Portraits of Past
Cypress Dust Witch - 12''
Excursions Into The Abyss 2009

Il ne faut plus jurer de rien désormais. Mais dans la longue liste sans fin des groupes ayant mis la clef sous la porte, j'étais à des années lumière de penser un jour à une reformation de Portraits of Past qui ne va jamais aussi bien porter son nom que maintenant. Un groupe de San Francisco à la vie courte. En gros, 1994-1996. Un seul album à son actif, self-tilted (qu'on retrouve parfois sous le nom de 0101010101) sur Ebullition records mais quel album ! Son retentissement a largement dépassé les frontières de la Californie et son influence s'est faite ressentir bien après la mort de Portraits of Past en 1996. En Europe, son plus beau rejeton avait atterri en Allemagne et s'appelait Yage et des hordes de groupes que l'on a regroupées sous l'étiquette screamo hardcore doivent beaucoup à Portraits of Past. Et c'est bien là le problème. Car si ils ont quasi initié un genre, les cinq de San Francisco n'ont pas grand-chose avoir avec la mélasse tiède que les bâtards ont engendré pour la plupart, devenue une entité sans inventivité et édulcorée. Portraits of Past a toujours mis beaucoup de sentiments et de passion dans son hardcore mais celui-ci savait rester agressif, chaotique, rustre et le chant autre chose qu'une complainte pleurnicharde et ridicule à force de s'égosiller les poumons dans le vide. Cet album de 1995 (que Ebullition a ressorti en 2008 avec des morceaux parus sur des singles et compilations sous le sobre nom de Discography) est un must, voir L'Album à posséder si il n'en fallait qu'un dans ce style de musique en chute libre.
Alors quand treize ans plus tard, Portraits of Past décide de se reformer, on avait tout à craindre. Le mythe allait sûrement s'effondrer. Car ils ne se reforment pas pour une série de concerts grassement payés, merci les pigeons, filer moi votre thune qu'on a jamais touché quand on ramait dur sur la route. Non, ils proposent carrément de nouvelles compositions, quatre pour être précis, sur un 12'' qui sent bon la moule pas fraîche, l'échouage par marée basse. Mais si Portraits of Past s'accroche à son passé comme un bigorneau à son rocher, il faut avouer que le nouvel arrivage ne donne pas dans l'avarié. Portraits of Past reprend les choses là où ils les avaient laissées en 96. Cela donne forcément un arrière-goût de nostalgie, un petit coup de jauni à leur musique qui n'est pas de première jeunesse mais la production ne souffre pas de sénilité, tout comme les compositions gardant vigueur et entrain. Ou alors c'est juste que je n'ai pas écouté ce style de musique depuis des lustres et ça fait tout drôle de se replonger dans ces sonorités là.

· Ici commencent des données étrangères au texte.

(* ===== verification/Evolve.v ===== *)
(** What every step of [System] keeps: the clock does not go back; only a round that goes on
    from its start bumps the ticker; a source that exists keeps its registration and its key
    (src/src/reactor.rs). *)
From S2P Require Import Prelude Std Deps Registration RefDeps World RefWorld Timers.
From S2P Require Import Source Reactor Ready System Steps Interleaving.
Import System.

(** A relation between environments that all calls respect. *)
Class Evolves {Reg Env} (R : relation Env) `{EnvOps Env, RegOps Reg Env, CallOps Reg Env}
    : Prop := {
  evolves_pre :: PreOrder R;
  evolves_now : ∀ e, R e (env_now e).2;
  evolves_wait : ∀ e d, R e (env_wait e d).2;
  evolves_notify : ∀ e, R e (env_notify e).2;
  evolves_add : ∀ (r : Reg) e k, R e (reg_add r e k).2;
  evolves_modify : ∀ (r : Reg) e ev, R e (reg_modify r e ev).2;
  evolves_delete : ∀ (r : Reg) e, R e (reg_delete r e).2;
  evolves_call : ∀ (c : Call Reg Env) e, R e (call_effect c e);
}.

(** Time passes; and anything may happen. *)
Definition no_earlier {Env} `{ClockLaws Env} : relation Env := λ e e', env_time e ≤ env_time e'.
Definition anything {Env} : relation Env := λ _ _, True.

#[export] Instance later_evolves {Reg Env} `{ClockLaws Env, RegOps Reg Env, CallOps Reg Env}
    `{!MonotoneLaws Reg Env} : Evolves (Reg := Reg) no_earlier.
Proof.
  split; unfold no_earlier; intros.
  - split; [by intros e|]. intros e e1 e2 ??. by etrans.
  - destruct (env_now e) as [t e'] eqn:He. by destruct (env_now_spec _ _ _ He) as [-> ?].
  - apply env_wait_time.
  - apply env_notify_time.
  - apply reg_add_time.
  - apply reg_modify_time.
  - apply reg_delete_time.
  - apply call_time.
Qed.

#[export] Instance anything_evolves {Reg Env} `{EnvOps Env, RegOps Reg Env, CallOps Reg Env}
  : Evolves (Reg := Reg) (anything (Env := Env)).
Proof. by split. Qed.

Section evolving.
Context {Slab Queue : Type → Type} {Reg Env : Type}.
Context `{SlabOps Slab, QueueOps Queue, EnvOps Env, RegOps Reg Env}.
Context `{EqDecision Reg, CallOps Reg Env}.
Context (R : relation Env) `{!Evolves (Reg := Reg) R}.
Local Abbreviation World := (World Slab Queue Reg Env).
Implicit Types (w : World).

Record evolved w w' : Prop := {
  evolved_env : R (w_env w) (w_env w');
  evolved_ticker : w_ticker w' = w_ticker w;
  evolved_ids : ∀ l src, w_heap w !! l = Some src →
    ∃ src', w_heap w' !! l = Some src' ∧ src_id src' = src_id src;
}.

#[export] Instance evolved_preorder : PreOrder evolved.
Proof.
  split; [intros w; split; by eauto|]. intros w w1 w2 [He Ht Hi] [He' Ht' Hi'].
  split; [by etrans|congruence|]. intros l src Hl. destruct (Hi _ _ Hl) as (src1 & Hl1 & Hs1).
  destruct (Hi' _ _ Hl1) as (src2 & Hl2 & Hs2). exists src2. split; [done|congruence].
Qed.

Lemma evolved_same w w' :
  w_env w' = w_env w → w_ticker w' = w_ticker w → w_heap w' = w_heap w → evolved w w'.
Proof. intros He Ht Hh. split; rewrite ?He, ?Ht, ?Hh; by eauto. Qed.

(** A computation that does what every step may do. *)
Definition evolving {A} (m : M World A) : Prop := ∀ w a w', m w = Ret (a, w') → evolved w w'.

Lemma evolving_ret {A} (a : A) : evolving (mret a).
Proof. by intros w b w' [= _ ->]. Qed.

Lemma evolving_bind {A B} (m : M World A) (f : A → M World B) :
  evolving m → (∀ a, evolving (f a)) → evolving (m ≫= f).
Proof. intros Hm Hf w b w' Hrun. ret_inv Hrun. etrans; [by eapply Hm|by eapply Hf]. Qed.

Lemma evolving_gets {A} (f : World → A) : evolving (gets f).
Proof. by intros w a w' [= _ ->]. Qed.

Lemma evolving_modify (f : World → World) : (∀ w, evolved w (f w)) → evolving (modify f).
Proof. intros Hf w a w' [= _ <-]. apply Hf. Qed.

Lemma evolving_unwrap {A} (o : option A) : evolving (unwrap o).
Proof. destruct o; [apply evolving_ret|done]. Qed.

Lemma evolving_env_call {A} (f : Env → A * Env) : (∀ e, R e (f e).2) → evolving (env_call f).
Proof.
  intros Hf w a w'. unfold env_call. specialize (Hf (w_env w)).
  destruct (f (w_env w)). intros [= _ <-]. split; by eauto.
Qed.

Lemma evolving_store_state l st : evolving (store_state l st).
Proof.
  apply evolving_modify. intros w. split; [done|done|]. intros l' src Hl. cbn.
  destruct (decide (l = l')) as [<-|Hne].
  - rewrite lookup_alter_eq, Hl. cbn. by eexists.
  - rewrite lookup_alter_ne by done. by exists src.
Qed.

(** A new source is put where there was none. *)
Lemma evolving_insert_io_entry raw : evolving (insert_io_entry raw).
Proof.
  intros w a w' Hrun. unfold insert_io_entry in Hrun. cbn in Hrun. injection Hrun as _ <-.
  split; [done|done|]. intros l src Hl. cbn. rewrite lookup_insert_ne; [by exists src|].
  intros Heq. apply (is_fresh (dom (w_heap w))). rewrite Heq. by apply elem_of_dom_2 in Hl.
Qed.
End evolving.

(** Proves [evolving] of a body made of such steps. *)
Create HintDb evolving discriminated.
#[export] Hint Resolve evolving_ret evolving_gets evolving_unwrap evolving_store_state
  evolving_insert_io_entry : evolving.
Ltac evolve_call :=
  first [apply evolves_now | apply evolves_wait | apply evolves_notify | apply evolves_add
        | apply evolves_modify | apply evolves_delete].
Ltac evolve_step :=
  match goal with
  | |- evolving _ (mbind _ _) => apply evolving_bind; [exact _| |intros ?]
  | |- evolving _ (modify _) => apply evolving_modify; intros ?; apply evolved_same; first [exact _ | done]
  | |- evolving _ (env_call _) => apply evolving_env_call; intros ?; evolve_call
  | |- evolving _ (match ?x with _ => _ end) => destruct x
  | |- evolving _ (let _ := _ in _) => cbv zeta
  | |- evolving _ _ => solve [eauto with evolving typeclass_instances]
  end.
Ltac evolve := repeat evolve_step.

Section steps.
Context {Slab Queue : Type → Type} {Reg Env : Type}.
Context `{SlabOps Slab, QueueOps Queue, EnvOps Env, RegOps Reg Env}.
Context `{EqDecision Reg, CallOps Reg Env}.
Context (R : relation Env) `{!Evolves (Reg := Reg) R}.
Local Abbreviation World := (World Slab Queue Reg Env).
Local Abbreviation Sys := (Sys (Slab := Slab) (Queue := Queue) (Reg := Reg) (Env := Env)).
Local Abbreviation Ev := (Ev (Reg := Reg) (Env := Env)).
Local Abbreviation evolving := (evolving (Slab := Slab) (Queue := Queue) (Reg := Reg) (Env := Env) R).
Implicit Types (w : World) (s : Sys).

(** ** The operations *)

Lemma evolving_load_source l : evolving (load_source l).
Proof. unfold load_source. evolve. Qed.
Lemma evolving_now : evolving now.
Proof. unfold now. evolve. Qed.
Lemma evolving_wake k : evolving (wake k).
Proof. unfold wake. evolve. Qed.
#[local] Hint Resolve evolving_load_source evolving_now evolving_wake : evolving.

Lemma evolving_process_timer_ops : evolving process_timer_ops.
Proof.
  unfold process_timer_ops. evolve. generalize (Z.to_nat a0). intros n.
  induction n as [|n IH]; cbn [process_timer_ops_take]; evolve; try done.
  unfold apply_timer_op. evolve.
Qed.
#[local] Hint Resolve evolving_process_timer_ops : evolving.

Lemma evolving_push fuel op : evolving (push_timer_op fuel op).
Proof. induction fuel as [|fuel IH]; cbn [push_timer_op]; evolve; done. Qed.
Lemma evolving_notify : evolving notify.
Proof. unfold notify. evolve; done. Qed.
#[local] Hint Resolve evolving_push evolving_notify : evolving.

Lemma evolving_process_timers wakers : evolving (process_timers wakers).
Proof. unfold process_timers. evolve. Qed.
Lemma evolving_update_interest l st b : evolving (update_interest l st b).
Proof. unfold update_interest. evolve. Qed.
#[local] Hint Resolve evolving_process_timers evolving_update_interest : evolving.

Lemma evolving_poll_ready l d cx : evolving (poll_ready l d cx).
Proof. unfold poll_ready. evolve. Qed.
Lemma evolving_ready_poll f cx : evolving (ready_poll f cx).
Proof. unfold ready_poll. evolve. Qed.
Lemma evolving_ready_drop f : evolving (ready_drop f).
Proof. unfold ready_drop. evolve. Qed.
Lemma evolving_insert_io_register l : evolving (insert_io_register l).
Proof. unfold insert_io_register. evolve. Qed.
Lemma evolving_remove_io l : evolving (remove_io l).
Proof. unfold remove_io. evolve. Qed.
Lemma evolving_push_timer t k : evolving (push_timer t k).
Proof. unfold push_timer. evolve. Qed.
Lemma evolving_remove_timer t id : evolving (remove_timer t id).
Proof. unfold remove_timer. evolve. Qed.
Lemma evolving_round_start timeout : evolving (round_start timeout).
Proof. unfold round_start, react_prepare. evolve. Qed.
Lemma evolving_react_event tick ev wakers : evolving (react_event tick ev wakers).
Proof. unfold react_event. evolve. Qed.
#[local] Hint Resolve evolving_poll_ready evolving_ready_poll evolving_ready_drop
  evolving_insert_io_register evolving_remove_io evolving_push_timer evolving_remove_timer
  evolving_round_start evolving_react_event : evolving.

Lemma evolving_round_step ph : stage ph ≠ 6%nat → evolving (round_step ph).
Proof. intros Hph. destruct ph; try done; cbn [round_step]; evolve. Qed.

(** ** The steps *)

Lemma effect_evolving {A} (m : M World A) w p : evolving m → effect m w = Some p → evolved R w p.2.
Proof.
  intros Hm. unfold effect. destruct (m w) as [[a w']| |] eqn:Hrun; [|done..].
  intros [= <-]. by eapply Hm.
Qed.

(** A step evolves the world, or bumps the ticker for a round that has just started. *)
Lemma exec_evolves e s s' :
  exec e s = Some s' →
  evolved R (s_w s) (s_w s') ∨
  e = ERound ∧ stage (s_ph s) = 6%nat ∧ ∃ t, s_w s' = set_ticker t (s_w s).
Proof.
  intros He. unfold exec in He. case_decide as Hg; [|done]. destruct e.
  all: try match type of He with (_ !! _) ≫= _ = Some _ => apply bind_Some in He as (? & _ & He) end.
  all: try (apply bind_Some in He as ([? ?] & Heff & He)).
  all: try (left; apply effect_evolving in Heff; [|by eauto with evolving typeclass_instances]; try case_match; by simplify_eq).
  - left. by simplify_eq.
  - left. injection He as <-. split; [apply evolves_call|done|]. by eauto.
  - destruct (decide (stage (s_ph s) = 6%nat)) as [Hst|Hst]; [right|left].
    + split_and!; [done..|]. destruct (s_ph s); try done. unfold effect in Heff.
      cbn in Heff. injection Heff as <- <-. injection He as <-. by eexists.
    + apply effect_evolving in Heff; [|by apply evolving_round_step]. by simplify_eq.
Qed.

Lemma run_evolves evs s s' :
  run evs s = Some s' →
  R (w_env (s_w s)) (w_env (s_w s')) ∧
  ∀ l src, w_heap (s_w s) !! l = Some src →
    ∃ src', w_heap (s_w s') !! l = Some src' ∧ src_id src' = src_id src.
Proof.
  revert s. induction evs as [|e evs IH]; intros s Hrun; cbn in Hrun.
  { simplify_eq. split; [done|]. by eauto. }
  apply bind_Some in Hrun as (s1 & He & Hrun). destruct (IH _ Hrun) as [Henv Hids].
  destruct (exec_evolves _ _ _ He) as [[Henv1 _ Hids1]|(_ & _ & t & Hw)].
  - split; [by etrans|]. intros l src Hl. destruct (Hids1 _ _ Hl) as (src1 & Hl1 & Hs1).
    destruct (Hids _ _ Hl1) as (src2 & Hl2 & Hs2). exists src2. split; [done|congruence].
  - rewrite Hw in Henv, Hids. by split.
Qed.
End steps.

(** ** The clock *)

Section clock.
Context {Slab Queue : Type → Type} {Reg Env : Type}.
Context `{SlabOps Slab, QueueOps Queue, EnvOps Env, RegOps Reg Env}.
Context `{EqDecision Reg, CallOps Reg Env, !ClockLaws Env, !MonotoneLaws Reg Env}.
Local Abbreviation Sys := (Sys (Slab := Slab) (Queue := Queue) (Reg := Reg) (Env := Env)).
Implicit Types s : Sys.

(** A step leaves the ticker, unless it is the second one of a round. *)
Lemma exec_ticker e s s' :
  exec e s = Some s' →
  w_ticker (s_w s') = w_ticker (s_w s) ∨ e = ERound ∧ stage (s_ph s) = 6%nat.
Proof.
  intros He. destruct (exec_evolves anything _ _ _ He) as [[_ Ht _]|(-> & Hst & _)]; auto.
Qed.

Lemma run_time evs s s' :
  run evs s = Some s' → env_time (w_env (s_w s)) ≤ env_time (w_env (s_w s')).
Proof. intros Hrun. by destruct (run_evolves no_earlier _ _ _ Hrun) as [Ht _]. Qed.
End clock.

Les structures sentent bon le ressac. A voir cette pochette, le rapprochement parait évident. Des morceaux comme un mouvement perpétuel et désordonné entre des vagues montantes, déferlant son lot de tension, se brisant, redescendant vers des moments plus calmes mais jamais complètement, repartant à l'assaut sous les coups frénétiques d'une caisse claire (Fire Song) ou se divisant en deux vagues tumultueuses (Cypress Dust Witch et Cypress Dust Witch II - Bridge). Portraits of Past vous ballade d'un rivage à un autre, sans que chaque côte soit bien définie, mais ne vous donne pas le mal de mer avec toujours cette étincelle de lueur au milieu du bordel, ces arpèges rayonnants et cette voix suivant les courbes confuses des morceaux.
Je ne serais vous dire si c'est mieux ou moins bien qu'avant et on s'en tape à vrai dire. L'essentiel, c'est de toujours éprouver du plaisir à écouter ce groupe après tant d'années de silence, tout en se disant que les reformations, ça peut avoir du bon. Pour une fois.